[Collected data]
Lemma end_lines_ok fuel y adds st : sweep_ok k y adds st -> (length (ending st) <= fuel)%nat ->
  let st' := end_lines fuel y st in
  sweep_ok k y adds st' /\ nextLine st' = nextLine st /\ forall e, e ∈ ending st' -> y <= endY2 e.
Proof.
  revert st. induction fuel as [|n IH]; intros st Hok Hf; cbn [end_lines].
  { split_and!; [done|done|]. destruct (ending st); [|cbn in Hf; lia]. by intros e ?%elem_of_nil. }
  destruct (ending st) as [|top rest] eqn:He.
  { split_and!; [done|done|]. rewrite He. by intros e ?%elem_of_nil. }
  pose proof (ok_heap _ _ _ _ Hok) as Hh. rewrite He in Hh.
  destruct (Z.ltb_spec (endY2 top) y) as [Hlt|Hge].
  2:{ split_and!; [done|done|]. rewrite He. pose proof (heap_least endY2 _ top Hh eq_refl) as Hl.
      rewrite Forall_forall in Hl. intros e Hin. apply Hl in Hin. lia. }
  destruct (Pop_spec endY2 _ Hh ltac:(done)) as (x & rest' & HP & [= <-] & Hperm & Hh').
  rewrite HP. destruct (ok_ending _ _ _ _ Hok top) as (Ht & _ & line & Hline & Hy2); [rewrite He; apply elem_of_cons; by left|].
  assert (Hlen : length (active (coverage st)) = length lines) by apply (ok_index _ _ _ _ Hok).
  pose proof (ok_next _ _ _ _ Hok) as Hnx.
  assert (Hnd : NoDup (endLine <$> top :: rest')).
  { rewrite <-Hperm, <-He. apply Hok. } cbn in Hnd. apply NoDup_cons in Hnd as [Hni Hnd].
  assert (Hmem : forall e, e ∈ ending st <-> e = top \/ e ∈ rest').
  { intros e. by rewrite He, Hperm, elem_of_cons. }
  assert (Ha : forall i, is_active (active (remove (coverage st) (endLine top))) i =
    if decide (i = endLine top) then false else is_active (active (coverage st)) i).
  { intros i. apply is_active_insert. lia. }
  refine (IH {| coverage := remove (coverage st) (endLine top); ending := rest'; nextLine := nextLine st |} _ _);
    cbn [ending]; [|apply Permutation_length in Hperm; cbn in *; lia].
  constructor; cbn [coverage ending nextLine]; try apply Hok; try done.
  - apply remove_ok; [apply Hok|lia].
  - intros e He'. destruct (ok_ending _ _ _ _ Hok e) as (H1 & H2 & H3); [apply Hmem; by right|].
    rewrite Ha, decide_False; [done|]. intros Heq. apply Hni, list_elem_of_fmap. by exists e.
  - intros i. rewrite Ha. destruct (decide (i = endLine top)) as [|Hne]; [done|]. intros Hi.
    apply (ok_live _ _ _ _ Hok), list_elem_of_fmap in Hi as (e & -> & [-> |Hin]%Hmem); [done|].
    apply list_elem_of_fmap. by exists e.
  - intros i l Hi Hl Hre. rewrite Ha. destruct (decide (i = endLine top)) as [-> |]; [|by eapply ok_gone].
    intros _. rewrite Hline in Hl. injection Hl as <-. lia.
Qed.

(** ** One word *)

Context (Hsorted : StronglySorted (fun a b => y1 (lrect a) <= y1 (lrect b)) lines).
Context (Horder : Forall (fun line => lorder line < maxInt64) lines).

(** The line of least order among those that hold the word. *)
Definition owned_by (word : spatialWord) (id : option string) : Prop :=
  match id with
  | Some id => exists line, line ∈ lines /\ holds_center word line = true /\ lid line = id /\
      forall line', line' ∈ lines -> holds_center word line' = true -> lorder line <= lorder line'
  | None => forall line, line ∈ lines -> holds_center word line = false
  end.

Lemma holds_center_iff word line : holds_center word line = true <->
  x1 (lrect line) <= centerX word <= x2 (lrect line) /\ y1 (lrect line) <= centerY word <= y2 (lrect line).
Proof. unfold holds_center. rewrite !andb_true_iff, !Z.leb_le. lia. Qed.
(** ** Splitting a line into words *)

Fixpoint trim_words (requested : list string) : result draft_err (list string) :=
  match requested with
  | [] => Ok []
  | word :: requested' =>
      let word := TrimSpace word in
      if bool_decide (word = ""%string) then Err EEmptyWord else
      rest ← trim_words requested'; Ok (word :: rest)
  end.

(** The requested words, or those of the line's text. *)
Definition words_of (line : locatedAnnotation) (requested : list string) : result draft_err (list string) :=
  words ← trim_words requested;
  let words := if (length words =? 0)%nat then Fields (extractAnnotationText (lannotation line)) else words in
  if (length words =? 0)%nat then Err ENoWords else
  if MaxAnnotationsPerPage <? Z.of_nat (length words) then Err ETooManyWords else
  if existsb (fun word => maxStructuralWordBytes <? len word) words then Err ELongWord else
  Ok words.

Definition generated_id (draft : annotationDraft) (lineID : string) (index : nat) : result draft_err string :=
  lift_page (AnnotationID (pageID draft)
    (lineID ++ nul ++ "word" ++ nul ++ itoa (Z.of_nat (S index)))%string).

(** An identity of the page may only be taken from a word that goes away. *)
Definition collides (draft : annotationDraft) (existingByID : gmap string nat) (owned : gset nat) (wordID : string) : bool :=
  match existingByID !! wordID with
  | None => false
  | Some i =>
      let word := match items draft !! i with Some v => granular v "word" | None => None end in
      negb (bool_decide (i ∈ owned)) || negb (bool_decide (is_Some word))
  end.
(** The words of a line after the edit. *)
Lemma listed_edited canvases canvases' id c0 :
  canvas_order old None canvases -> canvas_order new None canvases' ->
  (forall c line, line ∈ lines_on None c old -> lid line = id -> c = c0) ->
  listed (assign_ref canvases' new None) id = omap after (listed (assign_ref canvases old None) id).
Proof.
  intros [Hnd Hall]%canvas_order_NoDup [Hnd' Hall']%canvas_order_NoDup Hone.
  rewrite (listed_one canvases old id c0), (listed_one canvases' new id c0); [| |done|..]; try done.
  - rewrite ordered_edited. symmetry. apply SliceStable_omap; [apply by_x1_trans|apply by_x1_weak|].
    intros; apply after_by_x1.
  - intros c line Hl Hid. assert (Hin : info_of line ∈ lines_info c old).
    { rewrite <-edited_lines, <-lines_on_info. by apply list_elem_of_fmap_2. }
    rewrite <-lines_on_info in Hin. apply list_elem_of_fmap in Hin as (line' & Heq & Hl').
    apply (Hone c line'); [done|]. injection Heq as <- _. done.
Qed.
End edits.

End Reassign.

• _What is needed_: From the line that contains "(forall c line, line" down to the final line of the entries, print every line exactly as it is, and only those lines.

• _Answer_:
  (forall c line, line ∈ lines_on None c old -> lid line = id -> c = c0) ->
  listed (assign_ref canvases' new None) id = omap after (listed (assign_ref canvases old None) id).
Proof.
  intros [Hnd Hall]%canvas_order_NoDup [Hnd' Hall']%canvas_order_NoDup Hone.
  rewrite (listed_one canvases old id c0), (listed_one canvases' new id c0); [| |done|..]; try done.
  - rewrite ordered_edited. symmetry. apply SliceStable_omap; [apply by_x1_trans|apply by_x1_weak|].
    intros; apply after_by_x1.
  - intros c line Hl Hid. assert (Hin : info_of line ∈ lines_info c old).
    { rewrite <-edited_lines, <-lines_on_info. by apply list_elem_of_fmap_2. }
    rewrite <-lines_on_info in Hin. apply list_elem_of_fmap in Hin as (line' & Heq & Hl').
    apply (Hone c line'); [done|]. injection Heq as <- _. done.
Qed.
End edits.

End Reassign.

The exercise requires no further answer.